San Diego Community College
San Diego Community College offers a certificate program based upon the Inter-Industry Conference on Auto Collision Repair. You can focus on auto body repair or auto paint as specializations. Classes include removal and installation of auto body elements, auto painting and detail work, use of power auto tools and industry safety standards. You’ll also learn professional expectations in the workplace and ethical standards. The program takes 900 hours to complete over the course of nine months.
Greenville Technical College
Greenville Technical College in South Carolina offers a diploma, certificate and associate degree in applied science that focuses on auto body repair. All three programs combine classroom and practical experience in structural and sheet metal repair, welding, electrical issues, refinishing and estimating. By adding 40 hours of general education courses, you can earn your associate's degree. The certificate is 32 credit hours, the diploma is 41 credit hours and the associate's degree is between 60 and 84 credit hours.

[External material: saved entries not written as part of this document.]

(* ===== verification/Strq.v ===== *)
(** * STREAMS queues (uts/common/io/stream.c, os/strsubr.c, sys/stream.h)

    A queue with its priority bands and the routines that put messages on it and
    take them off, with their flow control.

    - The doubly linked list from [q_first] to [q_last] is the sequence [q_msgs] of
      its messages; [qb_first] and [qb_last] are addresses of messages.  A loop that
      runs off the end of the list dereferences NULL and is [Fault].
    - A message is what the queue routines see of it: its address, band, type, the
      [MSGNOGET] flag and the sizes [b_wptr - b_rptr] of its blocks.
    - The effects outside the queue are events, in the order they happen: the
      service procedure is enabled, the queue behind is back-enabled for a band, the
      stream head is woken, a message is freed.
    - [avail] is how many times [allocband] succeeds in a call of [putq], [putbq] or
      [insq].
    - Not modelled: the queue lock and [freezestr]; a routine is what happens under
      the lock, and [flushq], [flushband] and [rmvq], which drop it, run without
      others in between. *)

From S2P Require Import Prelude.

Definition QENAB : Z := 1.
Definition QWANTR : Z := 2.
Definition QWANTW : Z := 4.
Definition QFULL : Z := 8.
Definition QNOENB : Z := 64.
Definition QBACK : Z := 256.
Definition QINSERVICE : Z := 65536.
Definition QWCLOSE : Z := 131072.
Definition QWANTWSYNC : Z := 524288.
Definition QB_FULL : Z := 1.
Definition QB_WANTW : Z := 2.
Definition QB_BACK : Z := 4.

Definition QNORM : Z := 0.
Definition QPCTL : Z := 128.
Definition M_DATA : Z := 0.
Definition M_PROTO : Z := 1.
Definition M_DELAY : Z := 12.
Definition M_PCPROTO : Z := 131.

Record qmsg := MkMsg {
  m_id : Z;
  m_band : Z;
  m_noget : bool;
  m_type : Z;
  m_sizes : list Z
}.

Record qband := MkBand {
  qb_first : option Z;
  qb_last : option Z;
  qb_count : Z;
  qb_hiwat : Z;
  qb_lowat : Z;
  qb_flag : Z
}.

Record queue := MkQueue {
  q_msgs : list qmsg;
  q_flag : Z;
  q_count : Z;
  q_hiwat : Z;
  q_lowat : Z;
  q_minpsz : Z;
  q_maxpsz : Z;
  q_struiot : Z;
  q_nband : Z;
  q_bandp : list qband
}.

Inductive event :=
  | EvEnable
  | EvBack (band : Z)
  | EvWakeSync
  | EvFree (m : qmsg).

(** ** Fields *)

Definition set_m_band (v : Z) (m : qmsg) := MkMsg (m_id m) v (m_noget m) (m_type m) (m_sizes m).

Definition set_qb_first (v : option Z) (b : qband) :=
  MkBand v (qb_last b) (qb_count b) (qb_hiwat b) (qb_lowat b) (qb_flag b).
Definition set_qb_last (v : option Z) (b : qband) :=
  MkBand (qb_first b) v (qb_count b) (qb_hiwat b) (qb_lowat b) (qb_flag b).
Definition set_qb_count (v : Z) (b : qband) :=
  MkBand (qb_first b) (qb_last b) v (qb_hiwat b) (qb_lowat b) (qb_flag b).
Definition set_qb_flag (v : Z) (b : qband) :=
  MkBand (qb_first b) (qb_last b) (qb_count b) (qb_hiwat b) (qb_lowat b) v.

Definition set_q_msgs (v : list qmsg) (q : queue) :=
  MkQueue v (q_flag q) (q_count q) (q_hiwat q) (q_lowat q) (q_minpsz q) (q_maxpsz q) (q_struiot q) (q_nband q) (q_bandp q).
Definition set_q_flag (v : Z) (q : queue) :=
  MkQueue (q_msgs q) v (q_count q) (q_hiwat q) (q_lowat q) (q_minpsz q) (q_maxpsz q) (q_struiot q) (q_nband q) (q_bandp q).
Definition set_q_count (v : Z) (q : queue) :=
  MkQueue (q_msgs q) (q_flag q) v (q_hiwat q) (q_lowat q) (q_minpsz q) (q_maxpsz q) (q_struiot q) (q_nband q) (q_bandp q).
Definition set_q_bands (n : Z) (v : list qband) (q : queue) :=
  MkQueue (q_msgs q) (q_flag q) (q_count q) (q_hiwat q) (q_lowat q) (q_minpsz q) (q_maxpsz q) (q_struiot q) n v.

Definition set_q_bandp (v : list qband) (q : queue) := set_q_bands (q_nband q) v q.

Definition queclass (m : qmsg) : Z := if QPCTL <=? m_type m then QPCTL else QNORM.

Definition datamsg (type : Z) : bool :=
  (type =? M_DATA) || (type =? M_PROTO) || (type =? M_PCPROTO) || (type =? M_DELAY).

Definition canenable (q : queue) : bool := negb (has_bit (q_flag q) QNOENB).

(** ** Bands *)

(** [allocband], its water marks and its place at the end of [q_bandp]. *)
Definition new_band (q : queue) : qband := MkBand None None 0 (q_hiwat q) (q_lowat q) 0.

Fixpoint alloc_bands (n avail : nat) (q : queue) : bool * queue :=
  match n, avail with
  | O, _ => (true, q)
  | S n, O => (false, q)
  | S n, S avail => alloc_bands n avail (set_q_bands (q_nband q + 1) (q_bandp q ++ [new_band q]) q)
  end.

(** The bands up to [pri] exist, or cannot be allocated ([false]). *)
Definition need_band (pri : Z) (avail : nat) (q : queue) : bool * queue :=
  alloc_bands (Z.to_nat (pri - q_nband q)) avail q.

(** Walking [qb_next] to the band [pri]. *)
Definition get_band (q : queue) (pri : Z) : res qband := deref (q_bandp q !! Z.to_nat (pri - 1)).
Definition put_band (q : queue) (pri : Z) (b : qband) : queue :=
  set_q_bandp (<[Z.to_nat (pri - 1) := b]> (q_bandp q)) q.

(** ** Counting *)

(** The loops over [b_cont] that add or subtract the sizes. *)
Definition add_sizes (c : Z) (sizes : list Z) : Z := fold_left add32 sizes c.
Definition sub_sizes (c : Z) (sizes : list Z) : Z := fold_left sub32 sizes c.

(** The message comes on the queue: its size in the count of its band. *)
Definition count_in (q : queue) (bp : qmsg) (band : bool) : res queue :=
  if band then
    qbp ← get_band q (m_band bp);
    let c := add_sizes (qb_count qbp) (m_sizes bp) in
    let qbp := set_qb_count c qbp in
    Ok (put_band q (m_band bp)
          (if qb_hiwat qbp <=? c then set_qb_flag (set_bit (qb_flag qbp) QB_FULL) qbp else qbp))
  else
    let c := add_sizes (q_count q) (m_sizes bp) in
    let q := set_q_count c q in
    Ok (if q_hiwat q <=? c then set_q_flag (set_bit (q_flag q) QFULL) q else q).

(** It leaves the queue. *)
Definition count_out (q : queue) (bp : qmsg) : res queue :=
  if m_band bp =? 0 then
    let c := sub_sizes (q_count q) (m_sizes bp) in
    let q := set_q_count c q in
    Ok (if c <? q_hiwat q then set_q_flag (clr_bit (q_flag q) QFULL) q else q)
  else
    qbp ← get_band q (m_band bp);
    let c := sub_sizes (qb_count qbp) (m_sizes bp) in
    let qbp := set_qb_count c qbp in
    Ok (put_band q (m_band bp)
          (if c <? qb_hiwat qbp then set_qb_flag (clr_bit (qb_flag qbp) QB_FULL) qbp else qbp)).

(** ** Places on the list *)

(** The messages a [while] loop passes, and the rest. *)
Fixpoint skip_while (p : qmsg → bool) (l : list qmsg) : list qmsg * list qmsg :=
  match l with
  | [] => ([], [])
  | m :: rest => if p m then let '(a, b) := skip_while p rest in (m :: a, b) else ([], l)
  end.

(** A loop that must stop at a message. *)
Definition pass (p : qmsg → bool) (l : list qmsg) : res (list qmsg * list qmsg) :=
  match skip_while p l with
  | (_, []) => Fault
  | r => Ok r
  end.

(** Past the high priority messages, then past those whose band satisfies [p]. *)
Definition pass_bands (p : Z → bool) (l : list qmsg) : res (list qmsg * list qmsg) :=
  '(a, r) ← pass (λ m, QPCTL <=? m_type m) l;
  '(b, r) ← pass (λ m, p (m_band m)) r;
  Ok (a ++ b, r).

(** The list at the message with address [id]. *)
Fixpoint find_msg (id : Z) (l : list qmsg) : res (list qmsg * qmsg * list qmsg) :=
  match l with
  | [] => Fault
  | m :: rest =>
    if m_id m =? id then Ok ([], m, rest)
    else '(a, x, b) ← find_msg id rest; Ok (m :: a, x, b)
  end.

Dallas County Community College District
Certified by the National Automotive Technicians Education Foundation, Dallas County Community College District offers an auto body technology program. If you’re a Dallas County high school graduate, you can apply for the Rising Star program to aid with tuition costs. You can choose to earn an associate's degree in applied sciences degree in auto body technology or take a certificate program in auto body technology or painting. Sample courses include basic metal repair, refinishing, collision repair welding, structural analysis and damage repair, color analysis and paint matching, and repair technology. The associate's degree requires 67 credit hours, while you can earn the certificate with 26 credit hours.
Lansing Community College
Lansing Community College in Michigan offers a certificate program as well as an associate degree in collision repair. The certificate program requires 31 credits of education, while the associate's degree requires 71 credits. Both programs cover topics such as structural and non-structural repair, welding and cutting, refinishing, electrical diagnosis and estimating. The degree program includes 16 to 21 credits of general education and an internship to gain practical experience. You can also choose from a menu of specialty courses -- such as mechanical diagnosis and repair, advanced auto body repair, and painting -- to further specialize.